Lancé au début du mois, Le Bercail est un espace de pratique nomade, gratuit et accessible aux danseurs professionnels et artistes du mouvement. Initié par trois danseurs – Charles Brecard, Léa Noblet Di Ziranaldi et Marilyne Cyr, ce projet se veut inédit et ressourçant pour les artistes en crise actuellement.
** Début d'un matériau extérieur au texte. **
(* ===== verification/Challenges.v ===== *)
(** * Challenges: [repositories/challenges.py]

    One-time device authentication challenges, on PostgreSQL and in memory. *)
From S2P Require Import Prelude PyDict Json Models Sql Schema.
From S2P Require Devices.
From stdpp Require Import list strings.

(** [ChallengeStorePort]; [now] is the store's clock. *)
Class ChallengeStore (S : Type) := {
  challenge_by_id : UUID → UUID → M S (option DeviceChallengeRecord);
  create_challenge : timestamp → UUID → UUID → UUID → bytes → pystr → timestamp → M S DeviceChallengeRecord;
  consume_challenge : timestamp → UUID → UUID → M S (option DeviceChallengeRecord);
  fail_challenge : timestamp → UUID → UUID → M S (option DeviceChallengeRecord) }.

Definition new_challenge (id device_id : UUID) (nonce_hash : bytes) (origin : pystr)
    (created_at expires_at : timestamp) : DeviceChallengeRecord :=
  {| chl_id := id; chl_device_id := device_id; chl_nonce_hash := nonce_hash; chl_origin := origin;
     chl_created_at := created_at; chl_expires_at := expires_at; chl_consumed_at := None;
     chl_attempt_count := 0 |}.

Definition chl_consumed (r : DeviceChallengeRecord) (at_ : timestamp) : DeviceChallengeRecord :=
  chl_replace r (Some at_) (chl_attempt_count r).
Definition chl_failed (r : DeviceChallengeRecord) : DeviceChallengeRecord :=
  chl_replace r (chl_consumed_at r) (Z.min (chl_attempt_count r + 1) 10).

(** [challenge.consumed_at IS NULL AND challenge.expires_at > now] *)
Definition chl_open (now : timestamp) (r : DeviceChallengeRecord) : bool :=
  is_null (chl_consumed_at r) && (now <? chl_expires_at r)%Z.

(** ** [DeviceChallengeRepository] on PostgreSQL *)
Module Pg.
(** [FROM device_challenges JOIN devices JOIN app_users WHERE account.id = $1
    AND <key> AND account.deleted_at IS NULL] *)
Definition joined (account_id : UUID) (key : DeviceChallengeRecord → bool) (db : Db) :
    list DeviceChallengeRecord :=
  challenge ← List.filter key (device_challenges db);
  device ← List.filter (λ d, bool_decide (dev_id d = chl_device_id challenge)) (devices db);
  account ← List.filter (λ a, bool_decide (acc_id a = dev_user_id device) && bool_decide (acc_id a = account_id) &&
                              account_live a) (app_users db);
  [challenge].

(** The [EXISTS] clause: an active device of the live account's epoch. *)
Definition device_current (db : Db) (account_id : UUID) (r : DeviceChallengeRecord) : bool :=
  existsb (λ device, bool_decide (dev_id device = chl_device_id r) &&
    existsb (λ account, bool_decide (acc_id account = dev_user_id device) &&
                        bool_decide (acc_id account = account_id) && account_live account &&
                        bool_decide (dev_status device = "active") &&
                        bool_decide (dev_epoch device = acc_device_epoch account)) (app_users db)) (devices db).

Definition get_by_id (account_id challenge_id : UUID) : M Db (option DeviceChallengeRecord) :=
  gets (λ db, first_row (joined account_id (λ r, bool_decide (chl_id r = challenge_id)) db)).

Definition get_by_nonce_hash (account_id : UUID) (nonce_hash : bytes) : M Db (option DeviceChallengeRecord) :=
  gets (λ db, first_row (joined account_id (λ r, bool_decide (chl_nonce_hash r = nonce_hash)) db)).

(** The rows of the [INSERT ... SELECT]; [id] is the default. *)
Definition create_rows (now : timestamp) (id account_id device_id : UUID) (nonce_hash : bytes)
    (origin : pystr) (expires_at : timestamp) (db : Db) : list DeviceChallengeRecord :=
  device ← List.filter (λ d, bool_decide (dev_id d = device_id) && bool_decide (dev_status d = "active"))
             (devices db);
  account ← List.filter (λ a, bool_decide (acc_id a = dev_user_id device) && bool_decide (acc_id a = account_id) &&
                              account_live a && bool_decide (dev_epoch device = acc_device_epoch a)) (app_users db);
  [new_challenge id (dev_id device) nonce_hash origin now expires_at].

Definition create (now : timestamp) (id account_id device_id : UUID) (nonce_hash : bytes) (origin : pystr)
    (expires_at : timestamp) : M Db DeviceChallengeRecord :=
  let! new := gets (create_rows now id account_id device_id nonce_hash origin expires_at) in
  let! rows := on_device_challenges (insert_returning challenge_admits new) in
  lift (required_row rows).

(** [UPDATE device_challenges SET ... WHERE <cond> AND challenge.consumed_at IS
    NULL AND challenge.expires_at > CURRENT_TIMESTAMP AND EXISTS (...)] *)
Definition update_open (now : timestamp) (account_id : UUID) (cond : DeviceChallengeRecord → bool)
    (set : DeviceChallengeRecord → DeviceChallengeRecord) : M Db (option DeviceChallengeRecord) :=
  let! db := gets id in
  let! rows := on_device_challenges (update_returning challenge_check
      (λ r, cond r && chl_open now r && device_current db account_id r) set) in
  ret (first_row rows).

Definition consume (now : timestamp) (account_id challenge_id : UUID) : M Db (option DeviceChallengeRecord) :=
  transaction (update_open now account_id (λ r, bool_decide (chl_id r = challenge_id)) (λ r, chl_consumed r now)).

Definition consume_by_nonce_hash (now : timestamp) (account_id : UUID) (nonce_hash : bytes) :
    M Db (option DeviceChallengeRecord) :=
  transaction (update_open now account_id (λ r, bool_decide (chl_nonce_hash r = nonce_hash))
                 (λ r, chl_consumed r now)).

Definition mark_failed (now : timestamp) (account_id challenge_id : UUID) : M Db (option DeviceChallengeRecord) :=
  update_open now account_id (λ r, bool_decide (chl_id r = challenge_id) && (chl_attempt_count r <? 10)%Z)
    chl_failed.
End Pg.

#[export] Instance pg_challenges : ChallengeStore Db := {
  challenge_by_id := Pg.get_by_id;
  create_challenge := Pg.create;
  consume_challenge := Pg.consume;
  fail_challenge := Pg.mark_failed }.

(** ** [InMemoryDeviceChallengeRepository]

    [mc_devices] is the state of the device repository it looks devices up
    in. *)
Record MemChallenges := {
  mc_records : dict UUID DeviceChallengeRecord;
  mc_devices : Devices.MemDevices }.

Module Mem.
Definition store (r : DeviceChallengeRecord) (s : MemChallenges) : MemChallenges :=
  {| mc_records := dict_set (chl_id r) r (mc_records s); mc_devices := mc_devices s |}.

Definition device (account_id device_id : UUID) : M MemChallenges (option DeviceRecord) :=
  zoom mc_devices (λ d s, {| mc_records := mc_records s; mc_devices := d |})
    (Devices.Mem.get_by_id account_id device_id).

Definition active (d : option DeviceRecord) : bool :=
  match d with Some d => bool_decide (dev_status d = "active") | None => false end.

Definition create (now : timestamp) (id account_id device_id : UUID) (nonce_hash : bytes) (origin : pystr)
    (expires_at : timestamp) : M MemChallenges DeviceChallengeRecord :=
  let! device := device account_id device_id in
  if negb (active device) then raise ValueError
  else
    let record := new_challenge id device_id nonce_hash origin now expires_at in
    let! clash := gets (λ s, existsb (λ r, bool_decide (chl_nonce_hash r = nonce_hash)) (dict_values (mc_records s))) in
    if clash then raise ValueError else do! modify (store record) in ret record.

(** A record whose device the account owns. *)
Definition of_account (account_id : UUID) (record : option DeviceChallengeRecord) :
    M MemChallenges (option DeviceChallengeRecord) :=
  match record with
  | None => ret None
  | Some r =>
      let! device := device account_id (chl_device_id r) in
      ret (if is_null device then None else Some r)
  end.

Definition get_by_id (account_id challenge_id : UUID) : M MemChallenges (option DeviceChallengeRecord) :=
  let! record := gets (λ s, dict_get challenge_id (mc_records s)) in of_account account_id record.

Definition get_by_nonce_hash (account_id : UUID) (nonce_hash : bytes) : M MemChallenges (option DeviceChallengeRecord) :=
  let! record := gets (λ s, first_match (λ r, bool_decide (chl_nonce_hash r = nonce_hash)) (dict_values (mc_records s))) in
  of_account account_id record.

(** The update under the lock of a record still open at [now]. *)
Definition change_open (now : timestamp) (challenge_id : UUID) (f : DeviceChallengeRecord → DeviceChallengeRecord) :
    M MemChallenges (option DeviceChallengeRecord) :=
  let! current := gets (λ s, dict_get challenge_id (mc_records s)) in
  match current with
  | Some r => if chl_open now r then do! modify (store (f r)) in ret (Some (f r)) else ret None
  | None => ret None
  end.

Definition consume (now : timestamp) (account_id challenge_id : UUID) : M MemChallenges (option DeviceChallengeRecord) :=
  let! record := get_by_id account_id challenge_id in
  match record with
  | None => ret None
  | Some r =>
      if negb (chl_open now r) then ret None
      else
        let! device := device account_id (chl_device_id r) in
        if negb (active device) then ret None
        else change_open now challenge_id (λ r, chl_consumed r now)
  end.

Definition consume_by_nonce_hash (now : timestamp) (account_id : UUID) (nonce_hash : bytes) :
    M MemChallenges (option DeviceChallengeRecord) :=
  let! record := get_by_nonce_hash account_id nonce_hash in
  match record with
  | None => ret None
  | Some r => consume now account_id (chl_id r)
  end.

Definition mark_failed (now : timestamp) (account_id challenge_id : UUID) :
    M MemChallenges (option DeviceChallengeRecord) :=
  let! record := get_by_id account_id challenge_id in
  match record with
  | None => ret None
  | Some r => if negb (chl_open now r) then ret None else change_open now challenge_id chl_failed
  end.
End Mem.

#[export] Instance mem_challenges : ChallengeStore MemChallenges := {
  challenge_by_id := Mem.get_by_id;
  create_challenge := Mem.create;
  consume_challenge := Mem.consume;
  fail_challenge := Mem.mark_failed }.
« On parle toujours de la communauté de la danse, mais il n’y en a pas à mon sens », lance Charles Brecard. Pour le jeune artiste d’origine calédonienne qui vit à Montréal depuis 7 ans, les possibilités après l’école de danse restent encore très minces. « Pour avoir accès à un studio, soit il faut faire partie d’une compagnie, soit il faut payer, soit il faut avoir été pris pour une résidence. Un endroit libre d’accès et gratuit, ça manquait ici », poursuit-il.
Léa Noblet Di Ziranaldi a fait le même constat suite à l’obtention de son diplôme en danse contemporaine décroché il y a deux ans. Un constat d’autant plus frappant avec la pandémie. « Ça a exacerbé le manque de connexion entre les artistes. J’ai vraiment réalisé qu’on n’avait pas de lieu pour s’entrainer et rester connecter avec notre milieu », explique la jeune artiste originaire de Lyon.
Accompagnés d’une amie elle aussi danseuse, Marilyne Cyr, les deux artistes décident de lancer leur propre projet : un espace gratuit où les danseurs professionnels peuvent venir s’entrainer, se rencontrer, échanger. L’idée, c’est que chacun puisse faire ce qui lui tente. Certains peuvent pratiquer en solo dans leur coin, d’autres travailler en petits groupes sur une phrase chorégraphique ou un échauffement commun. « C’est vraiment beau à voir, c’est super organique. Tout se fait naturellement, quelqu’un lance la musique, un autre propose des exercices », se réjouit le cofondateur en évoquant la première session qui a eu lieu au début du mois. Pour Léa, Le Bercail permet de retrouver le plaisir de la danse, parfois perdu à cause des impératifs du milieu. « Quand on est en studio, c’est pour travailler ou passer une audition alors parfois, on oublie l’essence même de ce pour quoi on danse », confie la jeune artiste.
Bâtir une communauté
En plus d’un espace à partager conçu pour la danse, Le Bercail souhaite aussi réunir les artistes afin qu’ils partagent et échangent sur leur projet et leur situation.
« Inconsciemment, il y a toujours de la compétition, on dit pas forcément sur quoi on travaille, quelle audition on va passer et on se croise seulement dans les couloirs des studios alors on se parle pas vraiment. Au Bercail, on peut aussi venir simplement pour discuter, apprendre à se connaitre et donc bâtir une vraie communauté », poursuit Léa. Bien qu’initié par des danseurs contemporains, Le Bercail s’adresse à tous les professionnels du mouvement. « On triperait de voir des circassiens, des comédiens, des danseurs de flamenco… ça ferait des beaux mix, de belles rencontres », souhaite-t-elle.
Pour l’instant, 6 studios de danse et maisons de la culture de Montréal ont embarqué dans le projet du Bercail. Généreusement, ils offrent leurs espaces, pour le moment inoccupés. « Les studios sont vides alors il faut en profiter ! Puis ça permet de mettre en relation des salles de spectacles et des artistes alors ça leur fait une sorte de pub finalement », explique Charles. Pour l’instant, Le Bercail va pouvoir proposer gracieusement des studios jusqu’en avril et est toujours en quête de nouveaux partenaires.
Pour les deux initiateurs, l’aspect nomade du projet permet d’aller à la rencontre d’artistes de tous les quartiers, de différents styles et divers milieux, mais aussi de se décentrer de la fameuse Place des arts. À long terme, un espace sédentaire pourrait tout de même leur plaire. « Ça deviendrait notre repère, un lieu où on se sent comme à la maison, un endroit de rencontres, d’échanges toujours ouvert pour tout le monde », s’imagine Léa.
Quelle que soit la forme du Bercail, Charles espère que cette initiative permettra de créer une « réelle communauté, plus soudée et solidaire », car pour lui le milieu de la danse contemporaine reste encore très « élitiste ». « C’est difficile d’être heureux et créatif dans un environnement précaire et compétitif, conclut-il. En connaissant les gens, ce qu’ils font vraiment, ça va stimuler d’autres choses et créer de l’entraide j’espère ».